Clarification on Descriptor Track Submission Format

Hey there! Wanted to clarify - Can we have more than one descriptor embedding per query/reference in our submission’s embeddings, or is there supposed to be only one descriptor per video?

It’s my understanding that if we submit multiple per video, the maximum similar embed for that video_id will be chosen as the confidence score - is that right?

To be clear, I’m referring to the descriptor track :smile:

Thank you!

Hi @nateraw,

It’s my understanding that if we submit multiple per video, the maximum similar embed for that video_id will be chosen as the confidence score - is that right?

Yes, you’ve got it correct. You can submit up to one descriptor per second of video and the max similarity will be the confidence score. More info here.

Mike

1 Like

Awesome thank you so much! One quick followup question

You can submit up to one descriptor per second of video and the max similarity will be the confidence score.

Is the “per second of video” on a video-by-video basis or global across the sum of duration of all videos in the set?

Like lets say I have 2 videos:

  • one is 10 seconds long,
  • the other is 20 seconds long.

Can I have 15 descriptors for both? Or would the maximum allowed be 10 for the first and 20 for the second?

@nateraw Good question. It’s on a video-by-video basis, so 10 for the first and 20 for the second in your example.

1 Like

Thanks so much for clarifying!! Very helpful

Hey @nateraw-

Quick follow-up with some nuance. After chatting with our partners at Meta, it was decided that participants can, if they would like, distribute their descriptors among videos in a set in such a way that violates this “one descriptor per second of video per video” constraint, provided that the number of descriptors is still below the global threshold (i.e., the total time length of all videos). However, you may only do so in such a way that the descriptors you generate for a particular video are still independent of all other videos. This means that you cannot decide, when presented with a set of videos, which videos receive more descriptors and which receive less using information about other videos - the descriptors you generate for a particular video must be a function of that video alone.

We will add language to the descriptor track submission page that clarifies this point. Please follow-up with any questions if the above is unclear!

Thanks,
Chris

1 Like

Hey there @chrisk-dd - that’s great! I was doing constant clips per sample for a baseline I was working on, which is why I asked.


To be super clear, when you say this…

This means that you cannot dynamically decide, when presented with a set of videos, which videos receive more descriptors and which receive less - the descriptors you generate for a particular video must be a function of that video alone.

…that means I can’t, at inference time, sum up all the durations across the set and use that to determine my value for constant clip sampling?

For example:

query_id,duration
0001,10.0
0002,20.0
0003,30.0

You wouldnt be able to sum the durations and use that to determine the # of clips per query, right? Wasn’t planning on doing this, but just wanted to check that’s what you meant.
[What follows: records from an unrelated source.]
(** Who is told of a dead letter.  For a message that came, whatever retry queues it
    expired in, to be rejected by one of the work queues: a job's and an event's
    subscribers that listen to failures are all notified, in order, with a payload
    naming the work queue, when status events are on and the account and its
    subscriptions are found; a webhook's are not; and nothing is retried.  But when
    the account's client has no device (its [Store.ID] is nil, as after a logout
    through the API), the lookup panics: then the job itself panics instead of failing when it is tried,
    so it is dead-lettered without a retry, the dead-letter worker panics on it too, and
    rejects it from a queue that dead-letters nowhere: the client is never told. *)
Theorem dead_letters_notified (env : DlqEnv) (body : string) (before after : list (option Table))
    (cfg : WorkerConfig) (pub : PublishEnv) (fresh : string) (raw : list Byte.byte) :
  Forall (fun d => isRejection d = false) before -> deStatusEvents env = true ->
  let deaths source := Some (before ++ Some (rejection source) :: after) in
  (forall job jid subs, deParseJob env body = Some job -> deJid env (jbPhoneNumber job) = Ret (Some jid) ->
     deSubs env jid = Some subs ->
     DlqHandle env body (deaths QueueOutgoingMessages)
     = Ret (map (fun s => (subUrl s, deadJobPayload env QueueOutgoingMessages job))
              (recipients EventMessageFailed subs)))
  /\ (forall m subs, deParseEvent env body = Some m -> ieJID m <> ""%string -> deSubs env (ieJID m) = Some subs ->
     DlqHandle env body (deaths QueueIncomingEvents)
     = Ret (map (fun s => (subUrl s, deadEventPayload env QueueIncomingEvents m))
              (recipients EventMessageFailed subs)))
  /\ DlqHandle env body (deaths QueueWebhookDelivery) = Ret []
  /\ (forall job out ts s headers, deParseJob env body = Some job ->
       deJid env (jbPhoneNumber job) = Panic -> oeJid out (jbPhoneNumber job) = Panic ->
       oeStatusEvents out = true -> oePace out = PaceOk -> (sendJob out job).1 = None ->
       (IsDuplicate QueueOutgoingMessages (jbJobID job) (otCheck1 ts) (otCheck2 ts) (osDedup s)).1 = false ->
       processMessage cfg pub fresh QueueOutgoingMessages headers raw (fun _ => (Handle out ts (Some job) s).1)
         = (None, NackDead)
       /\ osHooks (Handle out ts (Some job) s).2 = osHooks s
       /\ deadLettered topology QueueOutgoingMessages = [DLQOutgoingMessages]
       /\ processMessage cfg pub fresh DLQOutgoingMessages headers raw
            (fun _ => dlqOutcome (DlqHandle env body (deaths QueueOutgoingMessages))) = (None, NackDead)
       /\ deadLettered topology DLQOutgoingMessages = []).
Proof.
  intros Hb Hs deaths. subst deaths.
  assert (Hsrc : forall q, dlqSourceQueue (Some (before ++ Some (rejection q) :: after)) = q)
    by (intros; by apply source_of_rejection).
  assert (Hpanic : forall job, deParseJob env body = Some job -> deJid env (jbPhoneNumber job) = Panic ->
            DlqHandle env body (Some (before ++ Some (rejection QueueOutgoingMessages) :: after)) = Panic).
  { intros job Hj Hp. unfold DlqHandle, notifyDeadLettered. rewrite Hsrc, Hj, Hs.
    rewrite !bool_decide_true by done. by rewrite Hp. }
  split_and!.
  - intros job jid subs Hj Hjid Hsubs. unfold DlqHandle, notifyDeadLettered. rewrite Hsrc, Hj, Hs.
    rewrite !bool_decide_true by done. rewrite Hjid. cbn [goBind negb]. by rewrite Hsubs.
  - intros m subs Hm Hne Hsubs. unfold DlqHandle, notifyDeadLettered. rewrite Hsrc, Hm, Hs.
    rewrite bool_decide_false, bool_decide_true, bool_decide_false by done. cbn [goBind negb]. by rewrite Hsubs.
  - unfold DlqHandle. by rewrite Hsrc.
  - intros job out ts s headers Hj Hp Hop Hoe Hpace Hsend Hdup.
    assert (Hh : (Handle out ts (Some job) s).1 = HPanic /\ osHooks (Handle out ts (Some job) s).2 = osHooks s).
    { cbn [Handle]. destruct (IsDuplicate _ _ _ _ _) as [dup d]. cbn in Hdup. subst dup. rewrite Hpace.
      destruct (sendJob out job) as [sent called]. cbn in Hsend. subst sent.
      unfold sendStatusWebhook. by rewrite Hoe, Hop. }
    destruct Hh as [Hh1 Hh2]. unfold processMessage. rewrite Hh1, (Hpanic job Hj Hp).
    split_and!; reflexivity || done.
Qed.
Hey @nateraw - great question! So great that it’s prompted some internal discussion. Please stand by while we come to consensus & clarity on what is and isn’t permissible.

2 Likes

Hey @nateraw-

I appreciate your patience while we discussed your question and came to an agreement on how to proceed.

We have updated the Rules on Data Use with the following to clarify what is and is not permissible:

Number of descriptors

The limitation of one descriptor per second of video is a global limitation across all videos in the test set (~8,000 videos) and in the code execution test subset (~800 videos). You may, if you wish, choose to allocate more descriptors to some videos and fewer descriptors to others - as long as the number of descriptors you allocate to a particular video is a function of that video alone. Specifically, you may not dynamically allocate the number of descriptors calculated for a particular video based on other videos in the set. Participants may distribute descriptors unevenly across videos. For instance, a participant could assign descriptors for certain frames a “priority”, and calibrate a priority threshold to match the total descriptor budget. Participants may consider the total dataset length (as computed from the metadata file) to compute a descriptor budget and dynamically select a threshold, but may not look at the length distribution or conduct other analysis that would violate the independence criteria. For conducting inference on a subset of videos in the code execution runtime (and for Phase 2), the same restriction applies: you may calculate total length of videos in the subset and use that to dynamically select a priority threshold that ensures that the number of descriptors that you submit falls in this budget, but you may not use information about the distribution of video lengths to inform your priority scores.

I hope this resolves your question, but if anything is unclear or you have any additional follow-up questions, please don’t hesitate to ask!

-Chris

1 Like